BEGIN RECORDS SHOWN

(* ===== verification/HandleRuns.v ===== *)
(** * Handles along a run

    The operations that take and end handles keep both records of them in
    agreement, so that in every World a program can reach an actor executes at most
    one delivery or callback, and stays in its slot while a handle on it exists. *)
From S2P Require Import Prelude Collections Text Types Metadata Schema Routing Expiry Readiness Operations.
From S2P Require Import Diagnostics Publications SchemaRegistry Activity WorldState Admission Publishing Actors.
From S2P Require Import Messaging Components Views Steps WorldFrames WorldSteps ActorSteps MessageSteps WorldRuns WorldSlots Handles.

(** ** The invariant *)
Definition debt (d : list (hold * ActorRef)) (k : hold) (r : ActorRef) : N :=
  count_by (λ p, bool_decide (p.1 = k) && bool_decide (p.2 = r)) d.
Arguments debt : simpl never.
Definition executing (a : Actor) : N := busy Delivering a + busy Controlling a.
Definition unissued (w : World) (h : N) : Prop :=
  w_leases w !! h = None ∧ w_callbacks w !! h = None ∧ w_failure_leases w !! h = None ∧ w_tasks w !! h = None.
Record hands_wf (d : list (hold * ActorRef)) (w : World) : Prop := {
  hd_busy slot a k : actor_at w slot = Some a →
    busy k a = (handles w k (a_reference a) + debt d k (a_reference a))%N;
  hd_held k r : (0 < handles w k r + debt d k r)%N → ∃ a, actor_at w (ar_slot r) = Some a ∧ a_reference a = r;
  hd_placed slot a : actor_at w slot = Some a → placed (w_id w) slot a;
  hd_free : free_idle w;
  hd_one slot a : actor_at w slot = Some a → (executing a ≤ 1)%N;
  hd_fresh h : (w_next_handle w ≤ h)%N → unissued w h;
}.
Lemma handles_moves w w' k r : moves w w' → handles w' k r = handles w k r.
Proof. intros []. destruct k; simpl; congruence. Qed.
Lemma hands_calm d w w' : calm w w' → hands_wf d w → hands_wf d w'.
Proof.
  intros Hc [Hb Hh Hp Hf Ho Hn]. destruct (Hc Hf) as [Hf' Hm]. pose proof (mv_slots _ _ Hm) as Hs.
  assert (∀ slot a', actor_at w' slot = Some a' →
    (∃ a, actor_at w slot = Some a ∧ same_hands a a') ∨
    (idle a' ∧ placed (w_id w) slot a' ∧ ∀ a, actor_at w slot = Some a → idle a)) as Hback.
  { intros slot a' Ha'. specialize (Hs slot). rewrite Ha' in Hs. destruct (actor_at w slot) as [a|] eqn:Ha; simpl in Hs.
    - destruct Hs as [Hs|(H1 & H2 & H3)]; [left; eauto|right]. split_and!; [done..|]. by intros ? [= <-].
    - destruct Hs. right. done. }
  split; try done.
  - intros slot a' k Ha'. rewrite (handles_moves w) by done. destruct (Hback _ _ Ha') as [(a & Ha & Hr & Hk)|(Hi & [Hsl _] & Hold)].
    + rewrite Hk, Hr. eauto.
    + rewrite Hi. destruct (decide (0 < handles w k (a_reference a') + debt d k (a_reference a'))%N) as [Hpos|]; [|lia].
      destruct (Hh _ _ Hpos) as (a & Ha & Hr). rewrite Hsl in Ha. pose proof (Hb _ _ k Ha) as Hk. rewrite (Hold _ Ha k), Hr in Hk. done.
  - intros k r. rewrite (handles_moves w) by done. intros Hpos. destruct (Hh _ _ Hpos) as (a & Ha & Hr).
    specialize (Hs (ar_slot r)). rewrite Ha in Hs. destruct (actor_at w' (ar_slot r)) as [a'|]; [|done].
    exists a'. split; [done|]. destruct Hs as [[Hr' _]|[Hi _]]; [congruence|].
    pose proof (Hb _ _ k Ha) as Hk. rewrite (Hi k), Hr in Hk. lia.
  - intros slot a' Ha'. rewrite (mv_id _ _ Hm). destruct (Hback _ _ Ha') as [(a & Ha & Hr & _)|(_ & Hpl & _)]; [|done].
    unfold placed. rewrite Hr. by apply Hp.
  - intros slot a' Ha'. unfold executing. destruct (Hback _ _ Ha') as [(a & Ha & _ & Hk)|(Hi & _)]; [rewrite !Hk; by eapply Ho|].
    by rewrite !Hi.
  - intros h Hle. unfold unissued. destruct Hm as [? -> -> -> -> ? ?]. apply Hn. lia.
Qed.
(** The records of the callers change as the debt does. *)
Lemma hands_records d d' w w' :
  w_id w' = w_id w → w_actors w' = w_actors w → w_free w' = w_free w →
  (∀ k r, handles w' k r + debt d' k r = handles w k r + debt d k r)%N →
  (∀ h, (w_next_handle w' ≤ h)%N → unissued w' h) → hands_wf d w → hands_wf d' w'.
Proof.
  intros Hid Ha Hf Hk Hn [Hb Hh Hp Hfr Ho _]. assert (∀ slot, actor_at w' slot = actor_at w slot) as Hat by (intros; unfold actor_at; by rewrite Ha).
  split; try done.
  - intros slot a k. rewrite Hat, Hk. apply Hb.
  - intros k r. rewrite Hat, Hk. apply Hh.
  - intros slot a. rewrite Hat, Hid. apply Hp.
  - intros slot a. rewrite Hf, Hat. apply Hfr.
  - intros slot a. rewrite Hat. apply Ho.
Qed.
(** The record of an actor changes as the debt does. *)
Lemma hands_set d d' w slot f a :
  actor_at w slot = Some a → a_reference (f a) = a_reference a →
  (∀ k, busy k (f a) + debt d k (a_reference a) = busy k a + debt d' k (a_reference a))%N →
  (∀ k r, r ≠ a_reference a → debt d' k r = debt d k r) →
  (executing (f a) ≤ 1)%N → (slot ∈ w_free w → idle (f a)) → hands_wf d w → hands_wf d' (set_slot slot f w).
Proof.
  intros Ha Hr Hk Hne Hex Hidle [Hb Hh Hp Hfr Ho Hn].
  assert (∀ s b, actor_at (set_slot slot f w) s = Some b → (s = slot ∧ b = f a) ∨ (s ≠ slot ∧ actor_at w s = Some b)) as Hat.
  { intros s b Hs. apply actor_at_update in Hs as [(-> & a' & Ha' & ->)|Hs]; [left|by right]. by simplify_eq. }
  split; try done.
  - intros s b k Hs. change (handles (set_slot slot f w)) with (handles w). destruct (Hat _ _ Hs) as [[-> ->]|[Hsl Hsb]].
    + rewrite Hr. specialize (Hk k). pose proof (Hb _ _ k Ha). lia.
    + rewrite Hne; [by eapply Hb|]. intros Heq. destruct (Hp _ _ Ha) as [H1 _], (Hp _ _ Hsb) as [H2 _]. congruence.
  - intros k r. change (handles (set_slot slot f w)) with (handles w). intros Hpos.
    destruct (decide (r = a_reference a)) as [->|Hra].
    + exists (f a). destruct (Hp _ _ Ha) as [-> _]. split; [|done]. by rewrite actor_at_set_slot, Ha.
    + rewrite Hne in Hpos by done. destruct (Hh _ _ Hpos) as (b & Hb' & Hbr). exists b. split; [|done].
      rewrite actor_at_set_slot_ne; [done|]. intros Heq. rewrite Heq in Ha. simplify_eq.
  - intros s b Hs. change (w_id (set_slot slot f w)) with (w_id w). destruct (Hat _ _ Hs) as [[-> ->]|[_ Hsb]]; [|eauto].
    unfold placed. rewrite Hr. by apply Hp.
  - intros s b Hin Hs. destruct (Hat _ _ Hs) as [[-> ->]|[_ Hsb]]; [by apply Hidle|by eapply (Hfr s)].
  - intros s b Hs. destruct (Hat _ _ Hs) as [[-> ->]|[_ Hsb]]; eauto.
Qed.
Lemma triple_calm {E A} d (m : M World E A) : steps calm m → triple (hands_wf d) m (λ _, hands_wf d) (hands_wf d).
Proof. intros Hm w Hw. specialize (Hm w). destruct (m w) as [[a|e|] w']; [by eapply hands_calm..|done]. Qed.
Lemma triple_calm_bind {E A B} d Post Q (m : M World E A) (k : A → M World E B) :
  steps calm m → (∀ w, hands_wf d w → Q w) → (∀ a, triple (hands_wf d) (k a) Post Q) → triple (hands_wf d) (bind m k) Post Q.
Proof. intros Hm HQ Hk. eapply triple_bind; [|apply Hk]. eapply triple_conseq; [by apply triple_calm|done|done|done]. Qed.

END RECORDS SHOWN

> TASK:
Only the lines containing "eapply" are needed; pull them out of the listing.

> RESULT OF THIS EXERCISE:
  - intros slot a' Ha'. unfold executing. destruct (Hback _ _ Ha') as [(a & Ha & _ & Hk)|(Hi & _)]; [rewrite !Hk; by eapply Ho|].
    + rewrite Hne; [by eapply Hb|]. intros Heq. destruct (Hp _ _ Ha) as [H1 _], (Hp _ _ Hsb) as [H2 _]. congruence.
  - intros s b Hin Hs. destruct (Hat _ _ Hs) as [[-> ->]|[_ Hsb]]; [by apply Hidle|by eapply (Hfr s)].
Proof. intros Hm w Hw. specialize (Hm w). destruct (m w) as [[a|e|] w']; [by eapply hands_calm..|done]. Qed.
Proof. intros Hm HQ Hk. eapply triple_bind; [|apply Hk]. eapply triple_conseq; [by apply triple_calm|done|done|done]. Qed.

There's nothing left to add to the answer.